As I was thinking about how to get into the topic of race at Rosedale United Church, I thought one way into the subject could be our focal stained-glass window.  It turns out we can’t worship in our sanctuary without contemplating race: right there in our focal stained glass is a depiction Christ among different “nations.”  Our spiritual practice this season is simply to talk.  These worship services are designed to start a conversation which we’ll continue on at our online coffee hour and in our Lenten book study group and in our movie suggestions.  This year we’ve decided to name racism and white supremacy as a block to God’s Spirit and to talk through explicit and courageous conversation about what it means for us to be anti-racist church.  Each week I’ve invited special guests to engage in conversation with me.  When Jesus was in the wilderness he faced what was challenging and scary to him head on, and in doing so he was changed.  His courage in the wilderness moved him through to new conviction and hope.  So off we go, to a challenging place! 

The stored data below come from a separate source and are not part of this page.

(** The body of the loop, from its end: a [break] is at the end of the data,
    where the loop ends as well. *)
Definition from_header (c : receiver) (pos : list Z) : outcome unit (receiver * list Z * list event) :=
  r ← read_header c pos;
  let '(c, pos, ev, again) := (r : receiver * list Z * list event * bool) in
  if again then Done (c, pos, ev) else
  if bool_decide (pos = []) then Done (c, [], ev) else
  read_body c pos.

Definition from_flag (c : receiver) (pos : list Z) : outcome unit (receiver * list Z * list event) :=
  r ← check_flag c pos;
  let '(c, pos, again) := (r : receiver * list Z * bool) in
  if again then Done (c, pos, []) else
  if bool_decide (pos = []) then Done (c, [], []) else
  from_header c pos.

Definition iteration (c : receiver) (pos : list Z) : outcome unit (receiver * list Z * list event) :=
  let '(c, pos) := if c.(m_unReadBytes) =? 0 then find_STX c pos else (c, pos) in
  if bool_decide (pos = []) then Done (c, [], []) else from_flag c pos.

(** [HandleInData]: [Failed] is a loop that has not ended. *)
Fixpoint HandleInData (fuel : nat) (c : receiver) (pos : list Z) : outcome unit (receiver * list event) :=
  match fuel with
  | O => Failed tt
  | S fuel' =>
      r ← iteration c pos;
      let '(c, pos, ev) := (r : receiver * list Z * list event) in
      if bool_decide (pos = []) then Done (c, ev)
      else '(c, ev') ← HandleInData fuel' c pos; Done (c, ev ++ ev')
  end.

(** What [HandleRead] does with every piece the socket delivers. *)
Fixpoint receive (c : receiver) (pieces : list (list Z)) : outcome unit (receiver * list event) :=
  match pieces with
  | [] => Done (c, [])
  | p :: pieces' =>
      '(c, ev) ← HandleInData (S (length p)) c p;
      '(c, ev') ← receive c pieces';
      Done (c, ev ++ ev')
  end.

(** ** The automaton *)

(** Where in a packet the reader is: [Stuck] is behind the head of a body whose
    length, with the bytes around it, is not a 32-bit number. *)
Inductive phase :=
| Idle
| Started
| Head (got : list Z)
| Body (hdr got : list Z)
| Stuck.

#[export] Instance event_eq_dec : EqDecision event.
Proof. solve_decision. Defined.
#[export] Instance phase_eq_dec : EqDecision phase.
Proof. solve_decision. Defined.

Definition announced (hdr : list Z) : Z := be_value (drop 4 hdr).

Definition enter_body (hdr : list Z) : phase * list event :=
  if bool_decide (hdr !! 1%nat = Some unHeaderLen) then
    (if announced hdr <? 2 ^ 32 - 10 then Body hdr [] else Stuck, [])
  else (Idle, [OnDataError]).

Definition feed (ph : phase) (b : Z) : phase * list event :=
  match ph with
  | Idle => (if b =? STX then Started else Idle, [])
  | Started => (if b =? PACKET_START_FLAG then Head [b] else Idle, [])
  | Head got => if (length got <? 7)%nat then (Head (got ++ [b]), []) else enter_body (got ++ [b])
  | Body hdr got =>
      if size got <? announced hdr then (Body hdr (got ++ [b]), [])
      else (Idle, [if b =? ETX then OnReceiveData ([STX] ++ hdr ++ got ++ [ETX]) else OnDataError])
  | Stuck => (Stuck, [])
  end.

Fixpoint feed_all (ph : phase) (bs : list Z) : phase * list event :=
  match bs with
  | [] => (ph, [])
  | b :: bs' => let r := feed ph b in let r' := feed_all r.1 bs' in (r'.1, r.2 ++ r'.2)
  end.

(** ** Numbers in a head *)

Lemma IntegerToStream_be n v : IntegerToStream n v = be_bytes n v.
Proof.
  revert v; induction n as [|n IH]; intros v; [done|]. cbn [IntegerToStream be_bytes].
  rewrite IH, Z.shiftr_div_pow2 by lia. change 0xFF with (Z.ones 8). by rewrite Z.land_ones by lia.
Qed.

(** Four bytes are read without losing a bit. *)
Lemma StreamToInteger_be s : bytes_ok s -> size s = 4 -> StreamToInteger s = be_value s.
Proof.
  intros Hb Hs. destruct s as [|a [|b [|c [|d [|]]]]]; try (unfold size in Hs; cbn in Hs; lia).
  unfold bytes_ok in Hb. rewrite !Forall_cons in Hb. destruct Hb as (Ha & Hb & Hc & Hd & _).
  assert (Hor : forall x y, 0 <= x < 2 ^ 24 -> is_byte y -> Z.lor (u32 (Z.shiftl x 8)) y = x * 256 + y).
  { intros x y Hx Hy. unfold u32. rewrite Z.shiftl_mul_pow2 by lia. change (2 ^ 8) with 256. rewrite Z.mod_small by lia.
    pose proof (Z.add_lor_land (x * 256) y) as Hl.
    assert (Z.land (x * 256) y = 0) as H0; [|lia].
    apply Z.bits_inj'. intros i Hi. rewrite Z.land_spec, Z.bits_0.
    destruct (Z.ltb_spec i 8).
    - change 256 with (2 ^ 8). rewrite Z.mul_pow2_bits_low by lia. done.
    - rewrite (Z.bits_above_log2 y i), andb_false_r; [done|unfold is_byte in Hy; lia|].
      destruct (Z.eq_dec y 0) as [->|]; [cbn; lia|]. apply Z.log2_lt_pow2; [unfold is_byte in Hy; lia|].
      unfold is_byte in Hy. pose proof (Z.pow_le_mono_r 2 8 i). lia. }
  unfold StreamToInteger, be_value, is_byte in *. cbn [fold_left]. rewrite (Hor 0 a) by lia.
  rewrite (Hor (0 * 256 + a) b) by lia. rewrite (Hor ((0 * 256 + a) * 256 + b) c) by lia.
  rewrite (Hor (((0 * 256 + a) * 256 + b) * 256 + c) d) by lia. done.
Qed.

(** ** The receiver follows the automaton *)

Definition represents (c : receiver) (ph : phase) : Prop :=
  length c.(m_tHeader) = 8%nat /\ bytes_ok c.(m_tHeader) /\
  match ph with
  | Idle => c.(m_unReadBytes) = 0
  | Started => c.(m_unReadBytes) = 1
  | Head got =>
      c.(m_unReadBytes) = 1 + size got /\ (0 < length got < 8)%nat /\ take (length got) c.(m_tHeader) = got
  | Body hdr got =>
      c.(m_tHeader) = hdr /\ c.(m_unReadBytes) = 9 + size got /\ 0 <= announced hdr < 2 ^ 32 - 10 /\
      c.(m_unBodySize) = announced hdr /\ size got <= announced hdr /\
      c.(m_pbBodyData) = Some (announced hdr + 1, got)
  | Stuck => c.(m_unReadBytes) = 9 /\ 2 ^ 32 - 10 <= c.(m_unBodySize) < 2 ^ 32
  end.

Lemma feed_all_app ph a b :
  feed_all ph (a ++ b) =
    ((feed_all (feed_all ph a).1 b).1, (feed_all ph a).2 ++ (feed_all (feed_all ph a).1 b).2).
Proof.
  revert ph; induction a as [|x a IH]; intros ph; [cbn; by destruct (feed_all ph b)|].
  cbn [app feed_all]. rewrite IH. cbn [fst snd]. by rewrite app_assoc.
Qed.

Lemma feed_all_stuck bs : feed_all Stuck bs = (Stuck, []).
Proof. induction bs as [|b bs IH]; [done|]. cbn. by rewrite IH. Qed.

(** Between positions: the bytes read are those fed to the automaton, and it is
    not stuck before the last of them. *)
Definition consumes (ph : phase) (pos : list Z) (ph' : phase) (pos' : list Z) (ev : list event) : Prop :=
  exists w, pos = w ++ pos' /\ feed_all ph w = (ph', ev) /\
    forall w0 b, w = w0 ++ [b] -> (feed_all ph w0).1 <> Stuck.

Lemma consumes_refl ph pos : consumes ph pos ph pos [].
Proof. exists []. split; [done|]. split; [done|]. intros w0 b E. by destruct w0. Qed.

Lemma consumes_intro ph w pos ph' ev : feed_all ph w = (ph', ev) -> ph' <> Stuck -> consumes ph (w ++ pos) ph' pos ev.
Proof.
  intros Hf Hs. exists w. split; [done|]. split; [done|]. intros w0 b -> H0.
  rewrite feed_all_app, H0 in Hf. cbn in Hf. congruence.
Qed.

Lemma consumes_trans ph1 p1 ph2 p2 ph3 p3 e1 e2 :
  consumes ph1 p1 ph2 p2 e1 -> consumes ph2 p2 ph3 p3 e2 -> consumes ph1 p1 ph3 p3 (e1 ++ e2).
Proof.
  intros (w1 & -> & H1 & N1) (w2 & -> & H2 & N2). exists (w1 ++ w2). split; [by rewrite app_assoc|]. split.
  - rewrite feed_all_app, H1. cbn [fst snd]. by rewrite H2.
  - intros w0 b E. destruct w2 as [|x w2 _] using rev_ind; [rewrite app_nil_r in E; by eapply N1|].
    rewrite app_assoc in E. apply app_inj_tail in E as [<- <-]. rewrite feed_all_app, H1. cbn [fst snd].
    by eapply N2.
Qed.

Lemma consumes_bytes ph pos ph' pos' ev : consumes ph pos ph' pos' ev -> bytes_ok pos -> bytes_ok pos'.
Proof. intros (w & -> & _ & _) H. by apply bytes_ok_app in H as [_ H]. Qed.

Lemma find_STX_spec c pos c' pos' : represents c Idle -> find_STX c pos = (c', pos') ->
  exists ph, represents c' ph /\ consumes Idle pos ph pos' [] /\ (ph = Started \/ ph = Idle /\ pos' = []).
Proof.
  intros Hc. induction pos as [|b pos IH]; cbn [find_STX].
  { intros [= <- <-]. exists Idle. split; [done|]. split; [apply consumes_refl|by right]. }
  destruct (b =? STX) eqn:E.
  - intros [= <- <-]. exists Started. destruct Hc as (? & ? & ?). split; [done|].
    split; [|by left]. apply (consumes_intro _ [b]); [|done]. cbn. by rewrite E.
  - intros H. destruct (IH H) as (ph & Hr & Hw & Hp). exists ph. split; [done|]. split; [|done].
    apply (consumes_trans _ _ Idle pos _ _ [] []); [|done].
    apply (consumes_intro _ [b]); [|done]. cbn. by rewrite E.
Qed.

Lemma check_flag_spec c b pos : represents c Started ->
  exists c' ph, check_flag c (b :: pos) = Done (c', pos, negb (b =? PACKET_START_FLAG)) /\ represents c' ph /\
    consumes Started (b :: pos) ph pos [] /\
    ph = if b =? PACKET_START_FLAG then Head [b] else Idle.
Proof.
  intros (H8 & Hb & H1). unfold check_flag. rewrite H1. cbn [Z.eqb negb Pos.eqb].
  destruct (Z.eqb_spec b PACKET_START_FLAG) as [->|E].
  - destruct (m_tHeader c) as [|h0 h] eqn:Eh; [done|].
    change (h0 :: h) with ([] ++ [h0] ++ h). rewrite (splice_app_mid [] [h0] h [PACKET_START_FLAG]) by done.
    eexists _, (Head [PACKET_START_FLAG]). split; [reflexivity|]. split.
    + split; [done|]. split; [|cbn; done || (split; [done|split; [lia|done]])].
      cbn [m_tHeader app]. inversion Hb. by constructor.
    + split; [|done]. by apply (consumes_intro _ [PACKET_START_FLAG]).
  - eexists _, Idle. split; [reflexivity|]. split; [done|]. split; [|done].
    apply (consumes_intro _ [b]); [|done]. cbn. apply Z.eqb_neq in E. by rewrite E.
Qed.

(** *** The copies *)

Lemma copy_spec pos need w pos' : 0 <= need -> copy pos need = (w, pos') ->
  pos = w ++ pos' /\ size w <= need /\ (size w = need \/ pos' = []).
Proof.
  intros Hn. unfold copy. pose proof (size_nonneg pos). set (n := if need <? size pos then need else size pos).
  intros [= <- <-]. rewrite take_drop. split; [done|]. unfold size in *. rewrite length_take.
  subst n. destruct (Z.ltb_spec need (Z.of_nat (length pos))); split; try lia.
  right. apply drop_ge. lia.
Qed.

In her book White Fragility, Robin DiAngelo defines white supremacy as “the all-encompassing centrality and assumed superiority of people defined and perceived as white and the practices based on this assumption.”  The Christian Church has not been immune to this ideology and, indeed, has often perpetuated it.  For example, there’s a famous love poem in the Hebrew Scriptures called the Song of Songs, or the Song of Solomon.  In the oldest translation of this poem the female protagonist is described as “black and beautiful.”  But in later versions of this passage the description is changed.  In the King James Version of the Bible – the first English translation of the Scriptures – the woman is described as “black but beautiful.”  That changes things.  The King James Version of the Bible was written in the early 1600s.  The official date of the arrival of enslaved people in the colony of Virginia dates to 1619.  Even in our own sanctuary we can see white skin tone idealized.  None of the representations of Biblical characters in our stained-glass are represented as People of Colour.  What message does this proclaim?  How do People of Colour feel when they walk into our sanctuary?  How do our symbols and images influence our conception of God and Christ?  The Spirit has led us to this wilderness place where, like Jesus, we are faced with tough questions, challenging questions.  As people of faith, in a covenant relationship with God, who are we called to be?  What are we called to do?  What blocks the free-flowing of the Spirit in our church community?  How are we celebrating all people as made in God’s image?  How are we communicating God’s welcome and God’s love?